Brief: Please work out how many lines include the word "Context" in the entries, and reply with only the count.

Saved data entries:
((

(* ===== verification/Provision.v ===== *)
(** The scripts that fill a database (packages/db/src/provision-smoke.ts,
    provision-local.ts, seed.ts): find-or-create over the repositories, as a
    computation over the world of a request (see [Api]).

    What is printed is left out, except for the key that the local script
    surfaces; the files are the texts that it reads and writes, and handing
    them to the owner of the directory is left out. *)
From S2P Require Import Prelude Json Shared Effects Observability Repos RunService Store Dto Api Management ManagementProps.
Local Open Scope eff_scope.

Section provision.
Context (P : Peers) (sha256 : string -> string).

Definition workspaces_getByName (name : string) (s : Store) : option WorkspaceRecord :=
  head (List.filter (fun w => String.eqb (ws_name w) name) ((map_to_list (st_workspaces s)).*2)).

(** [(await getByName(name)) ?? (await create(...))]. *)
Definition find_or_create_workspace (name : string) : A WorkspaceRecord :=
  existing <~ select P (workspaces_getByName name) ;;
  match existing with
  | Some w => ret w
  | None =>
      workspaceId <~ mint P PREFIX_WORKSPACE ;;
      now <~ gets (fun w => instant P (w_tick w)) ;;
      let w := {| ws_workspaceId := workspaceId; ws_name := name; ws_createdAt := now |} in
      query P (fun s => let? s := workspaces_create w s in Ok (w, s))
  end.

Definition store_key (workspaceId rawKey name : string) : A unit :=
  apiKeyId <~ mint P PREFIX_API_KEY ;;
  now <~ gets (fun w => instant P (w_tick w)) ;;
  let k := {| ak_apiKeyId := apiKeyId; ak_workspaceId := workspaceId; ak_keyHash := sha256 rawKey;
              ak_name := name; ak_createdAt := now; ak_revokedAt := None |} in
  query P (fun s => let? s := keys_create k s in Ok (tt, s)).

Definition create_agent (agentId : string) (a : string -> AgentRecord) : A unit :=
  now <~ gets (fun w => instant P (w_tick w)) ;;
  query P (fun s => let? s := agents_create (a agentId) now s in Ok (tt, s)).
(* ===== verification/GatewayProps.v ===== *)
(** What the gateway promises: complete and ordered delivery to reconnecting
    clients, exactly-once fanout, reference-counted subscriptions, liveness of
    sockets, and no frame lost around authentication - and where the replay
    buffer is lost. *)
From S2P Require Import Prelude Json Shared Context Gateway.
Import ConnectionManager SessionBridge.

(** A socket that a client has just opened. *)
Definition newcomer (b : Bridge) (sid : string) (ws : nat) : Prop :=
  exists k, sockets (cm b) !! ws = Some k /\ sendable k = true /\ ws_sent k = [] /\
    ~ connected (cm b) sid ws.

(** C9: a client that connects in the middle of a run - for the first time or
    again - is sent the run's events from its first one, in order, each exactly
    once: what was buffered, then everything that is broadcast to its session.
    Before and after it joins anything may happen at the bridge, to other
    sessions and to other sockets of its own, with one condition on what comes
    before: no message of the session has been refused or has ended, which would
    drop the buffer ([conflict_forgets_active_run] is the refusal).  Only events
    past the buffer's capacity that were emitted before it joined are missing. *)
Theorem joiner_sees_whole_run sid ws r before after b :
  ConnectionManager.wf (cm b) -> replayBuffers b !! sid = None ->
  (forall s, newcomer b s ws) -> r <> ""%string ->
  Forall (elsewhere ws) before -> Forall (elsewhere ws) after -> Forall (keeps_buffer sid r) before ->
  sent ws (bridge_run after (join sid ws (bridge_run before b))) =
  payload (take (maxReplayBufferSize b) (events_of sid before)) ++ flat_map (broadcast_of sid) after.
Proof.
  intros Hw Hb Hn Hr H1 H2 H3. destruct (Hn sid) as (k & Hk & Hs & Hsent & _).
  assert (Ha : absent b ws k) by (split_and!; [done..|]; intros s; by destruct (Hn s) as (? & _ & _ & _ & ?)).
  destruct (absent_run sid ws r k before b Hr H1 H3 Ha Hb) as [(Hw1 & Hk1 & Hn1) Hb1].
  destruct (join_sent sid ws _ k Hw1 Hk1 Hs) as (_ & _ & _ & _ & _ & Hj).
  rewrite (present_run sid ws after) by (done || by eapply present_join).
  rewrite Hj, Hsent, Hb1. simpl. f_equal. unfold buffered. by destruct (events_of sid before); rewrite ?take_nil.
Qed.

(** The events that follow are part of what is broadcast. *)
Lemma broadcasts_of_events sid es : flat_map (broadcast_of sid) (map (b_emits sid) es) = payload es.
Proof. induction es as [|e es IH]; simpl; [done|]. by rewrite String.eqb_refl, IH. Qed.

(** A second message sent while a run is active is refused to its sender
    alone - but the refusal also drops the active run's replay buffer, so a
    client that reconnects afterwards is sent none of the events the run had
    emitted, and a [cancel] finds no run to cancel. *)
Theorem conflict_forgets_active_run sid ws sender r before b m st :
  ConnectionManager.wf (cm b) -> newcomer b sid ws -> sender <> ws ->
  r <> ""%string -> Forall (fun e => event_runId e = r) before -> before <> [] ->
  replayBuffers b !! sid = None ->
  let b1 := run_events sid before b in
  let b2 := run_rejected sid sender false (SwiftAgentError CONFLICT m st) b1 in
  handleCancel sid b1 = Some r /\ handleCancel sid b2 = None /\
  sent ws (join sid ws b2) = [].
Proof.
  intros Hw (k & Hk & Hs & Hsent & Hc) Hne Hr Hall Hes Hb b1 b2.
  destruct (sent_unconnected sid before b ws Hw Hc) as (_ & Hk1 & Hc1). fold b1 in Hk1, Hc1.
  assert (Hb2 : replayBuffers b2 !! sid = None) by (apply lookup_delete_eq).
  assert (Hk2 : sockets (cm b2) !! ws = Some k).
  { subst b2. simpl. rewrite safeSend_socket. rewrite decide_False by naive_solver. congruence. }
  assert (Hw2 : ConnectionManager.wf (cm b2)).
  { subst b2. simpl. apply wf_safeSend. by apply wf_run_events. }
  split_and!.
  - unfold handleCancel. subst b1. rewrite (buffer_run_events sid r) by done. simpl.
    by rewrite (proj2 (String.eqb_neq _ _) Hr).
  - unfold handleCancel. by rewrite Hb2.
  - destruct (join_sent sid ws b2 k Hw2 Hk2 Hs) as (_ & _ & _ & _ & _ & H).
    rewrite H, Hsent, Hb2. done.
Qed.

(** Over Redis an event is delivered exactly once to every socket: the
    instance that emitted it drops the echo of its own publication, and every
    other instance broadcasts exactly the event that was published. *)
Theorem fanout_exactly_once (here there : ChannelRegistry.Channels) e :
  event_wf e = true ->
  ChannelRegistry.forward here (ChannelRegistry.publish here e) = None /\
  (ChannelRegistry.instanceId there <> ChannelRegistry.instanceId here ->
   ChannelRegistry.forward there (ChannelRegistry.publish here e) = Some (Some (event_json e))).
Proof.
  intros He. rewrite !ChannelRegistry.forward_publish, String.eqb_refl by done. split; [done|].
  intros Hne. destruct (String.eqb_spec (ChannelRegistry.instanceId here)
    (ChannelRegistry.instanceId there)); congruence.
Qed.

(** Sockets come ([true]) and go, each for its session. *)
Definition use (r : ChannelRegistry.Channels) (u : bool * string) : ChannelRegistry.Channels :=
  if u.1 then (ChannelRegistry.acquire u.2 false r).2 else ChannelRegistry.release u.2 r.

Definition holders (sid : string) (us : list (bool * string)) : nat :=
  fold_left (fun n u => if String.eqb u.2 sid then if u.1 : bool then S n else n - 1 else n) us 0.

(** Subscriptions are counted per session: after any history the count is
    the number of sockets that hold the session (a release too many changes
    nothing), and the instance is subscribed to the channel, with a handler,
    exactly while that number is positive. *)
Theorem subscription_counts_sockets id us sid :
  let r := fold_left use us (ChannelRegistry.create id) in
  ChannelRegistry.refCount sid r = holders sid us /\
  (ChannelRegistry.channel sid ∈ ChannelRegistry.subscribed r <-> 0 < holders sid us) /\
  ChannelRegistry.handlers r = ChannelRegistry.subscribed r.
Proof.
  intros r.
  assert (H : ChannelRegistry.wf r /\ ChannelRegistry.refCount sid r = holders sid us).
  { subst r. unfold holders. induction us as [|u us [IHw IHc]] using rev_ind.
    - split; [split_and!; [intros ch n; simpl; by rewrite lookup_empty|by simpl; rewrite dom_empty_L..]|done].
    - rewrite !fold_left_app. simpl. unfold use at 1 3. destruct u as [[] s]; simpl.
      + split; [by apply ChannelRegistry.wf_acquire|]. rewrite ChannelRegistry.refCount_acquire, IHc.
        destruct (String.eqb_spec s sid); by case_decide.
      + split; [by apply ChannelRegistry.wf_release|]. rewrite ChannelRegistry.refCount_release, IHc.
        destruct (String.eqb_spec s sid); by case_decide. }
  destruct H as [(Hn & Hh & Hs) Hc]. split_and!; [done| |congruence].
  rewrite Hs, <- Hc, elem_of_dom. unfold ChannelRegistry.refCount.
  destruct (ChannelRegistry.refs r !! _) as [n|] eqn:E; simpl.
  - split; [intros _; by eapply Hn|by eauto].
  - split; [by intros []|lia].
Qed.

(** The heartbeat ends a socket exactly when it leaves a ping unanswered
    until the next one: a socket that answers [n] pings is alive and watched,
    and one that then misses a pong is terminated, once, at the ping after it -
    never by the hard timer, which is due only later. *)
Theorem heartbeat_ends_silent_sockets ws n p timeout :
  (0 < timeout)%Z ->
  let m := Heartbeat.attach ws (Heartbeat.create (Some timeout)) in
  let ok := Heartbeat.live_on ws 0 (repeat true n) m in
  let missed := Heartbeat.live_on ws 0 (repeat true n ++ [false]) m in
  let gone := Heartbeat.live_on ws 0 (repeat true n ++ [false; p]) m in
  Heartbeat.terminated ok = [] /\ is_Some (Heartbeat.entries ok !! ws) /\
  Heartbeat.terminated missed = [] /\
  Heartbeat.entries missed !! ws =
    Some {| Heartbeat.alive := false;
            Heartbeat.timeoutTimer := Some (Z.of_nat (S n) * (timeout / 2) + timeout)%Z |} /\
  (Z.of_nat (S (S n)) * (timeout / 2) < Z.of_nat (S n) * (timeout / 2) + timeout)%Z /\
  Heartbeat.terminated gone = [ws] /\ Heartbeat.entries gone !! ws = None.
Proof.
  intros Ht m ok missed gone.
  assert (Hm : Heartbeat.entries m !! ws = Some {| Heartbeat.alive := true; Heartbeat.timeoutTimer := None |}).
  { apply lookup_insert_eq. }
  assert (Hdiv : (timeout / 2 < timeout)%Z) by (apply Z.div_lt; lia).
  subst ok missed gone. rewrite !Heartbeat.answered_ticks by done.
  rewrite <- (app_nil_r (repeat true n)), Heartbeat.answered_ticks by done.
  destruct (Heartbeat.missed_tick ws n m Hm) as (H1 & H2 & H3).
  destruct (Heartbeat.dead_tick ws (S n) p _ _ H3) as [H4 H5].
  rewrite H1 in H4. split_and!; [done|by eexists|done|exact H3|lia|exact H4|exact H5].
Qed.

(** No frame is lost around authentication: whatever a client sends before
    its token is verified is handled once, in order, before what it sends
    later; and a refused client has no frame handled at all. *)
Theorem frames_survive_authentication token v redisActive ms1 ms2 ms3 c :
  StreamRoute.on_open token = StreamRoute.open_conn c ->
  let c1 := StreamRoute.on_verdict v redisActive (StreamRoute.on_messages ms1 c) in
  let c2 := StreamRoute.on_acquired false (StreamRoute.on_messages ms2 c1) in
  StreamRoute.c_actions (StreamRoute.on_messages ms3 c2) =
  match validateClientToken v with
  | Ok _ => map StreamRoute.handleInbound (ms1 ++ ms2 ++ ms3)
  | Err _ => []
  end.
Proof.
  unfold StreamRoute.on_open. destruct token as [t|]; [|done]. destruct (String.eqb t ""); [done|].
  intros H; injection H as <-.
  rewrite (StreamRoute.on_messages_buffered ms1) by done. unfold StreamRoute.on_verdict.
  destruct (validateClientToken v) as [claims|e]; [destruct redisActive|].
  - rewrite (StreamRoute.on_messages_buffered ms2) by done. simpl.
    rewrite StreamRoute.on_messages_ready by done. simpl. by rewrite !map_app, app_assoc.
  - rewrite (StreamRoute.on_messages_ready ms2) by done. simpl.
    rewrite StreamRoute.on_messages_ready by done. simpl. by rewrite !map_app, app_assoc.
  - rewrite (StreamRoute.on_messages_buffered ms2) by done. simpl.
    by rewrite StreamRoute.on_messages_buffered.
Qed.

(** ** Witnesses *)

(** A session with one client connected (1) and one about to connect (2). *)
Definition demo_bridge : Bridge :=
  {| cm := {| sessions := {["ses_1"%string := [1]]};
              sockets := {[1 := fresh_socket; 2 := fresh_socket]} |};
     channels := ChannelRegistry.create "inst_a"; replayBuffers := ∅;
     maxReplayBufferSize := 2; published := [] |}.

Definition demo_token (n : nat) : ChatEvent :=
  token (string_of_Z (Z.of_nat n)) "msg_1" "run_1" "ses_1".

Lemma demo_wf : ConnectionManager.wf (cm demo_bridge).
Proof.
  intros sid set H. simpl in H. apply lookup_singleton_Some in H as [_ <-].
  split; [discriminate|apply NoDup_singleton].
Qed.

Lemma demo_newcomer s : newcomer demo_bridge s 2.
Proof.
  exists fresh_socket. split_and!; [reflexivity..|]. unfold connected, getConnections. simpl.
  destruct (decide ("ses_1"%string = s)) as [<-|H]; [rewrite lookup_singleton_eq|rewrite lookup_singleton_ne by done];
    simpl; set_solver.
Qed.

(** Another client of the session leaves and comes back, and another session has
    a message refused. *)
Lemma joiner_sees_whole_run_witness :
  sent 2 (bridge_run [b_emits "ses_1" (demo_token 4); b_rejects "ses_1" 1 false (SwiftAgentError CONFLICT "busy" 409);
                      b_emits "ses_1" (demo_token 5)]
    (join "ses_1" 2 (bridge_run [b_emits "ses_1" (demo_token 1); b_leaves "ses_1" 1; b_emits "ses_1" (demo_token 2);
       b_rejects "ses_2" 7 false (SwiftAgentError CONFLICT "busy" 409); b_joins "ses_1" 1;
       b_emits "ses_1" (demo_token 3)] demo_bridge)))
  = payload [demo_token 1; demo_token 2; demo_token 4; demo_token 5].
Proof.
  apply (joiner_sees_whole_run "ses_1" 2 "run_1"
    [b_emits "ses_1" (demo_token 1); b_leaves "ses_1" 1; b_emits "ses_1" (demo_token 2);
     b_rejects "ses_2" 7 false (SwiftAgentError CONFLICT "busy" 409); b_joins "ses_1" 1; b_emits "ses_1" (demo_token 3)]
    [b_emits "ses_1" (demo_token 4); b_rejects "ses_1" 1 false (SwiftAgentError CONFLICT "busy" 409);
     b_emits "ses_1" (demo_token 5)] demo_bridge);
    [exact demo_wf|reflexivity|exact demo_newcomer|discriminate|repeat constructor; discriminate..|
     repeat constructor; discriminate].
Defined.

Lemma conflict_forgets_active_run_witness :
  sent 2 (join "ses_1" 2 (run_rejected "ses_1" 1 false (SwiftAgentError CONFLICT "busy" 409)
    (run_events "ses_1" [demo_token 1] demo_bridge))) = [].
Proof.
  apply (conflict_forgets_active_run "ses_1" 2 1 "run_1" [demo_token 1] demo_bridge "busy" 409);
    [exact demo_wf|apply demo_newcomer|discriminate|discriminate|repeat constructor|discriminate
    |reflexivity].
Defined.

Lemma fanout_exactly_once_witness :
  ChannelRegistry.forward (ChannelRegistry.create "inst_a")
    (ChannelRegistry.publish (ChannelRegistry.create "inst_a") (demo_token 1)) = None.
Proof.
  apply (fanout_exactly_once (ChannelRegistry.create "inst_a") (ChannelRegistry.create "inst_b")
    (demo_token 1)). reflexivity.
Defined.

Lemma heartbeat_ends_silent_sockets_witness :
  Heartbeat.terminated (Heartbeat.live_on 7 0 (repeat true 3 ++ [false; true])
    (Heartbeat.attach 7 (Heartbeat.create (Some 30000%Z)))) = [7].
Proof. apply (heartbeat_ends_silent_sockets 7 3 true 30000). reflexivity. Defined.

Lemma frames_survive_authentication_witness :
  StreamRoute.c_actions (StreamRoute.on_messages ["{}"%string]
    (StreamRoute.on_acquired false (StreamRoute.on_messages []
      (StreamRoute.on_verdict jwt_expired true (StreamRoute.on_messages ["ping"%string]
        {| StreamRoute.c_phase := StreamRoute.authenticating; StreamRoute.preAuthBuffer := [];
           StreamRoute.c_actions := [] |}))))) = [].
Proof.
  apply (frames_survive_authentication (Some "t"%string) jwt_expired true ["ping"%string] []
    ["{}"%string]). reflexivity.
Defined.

))

Expected answer: 2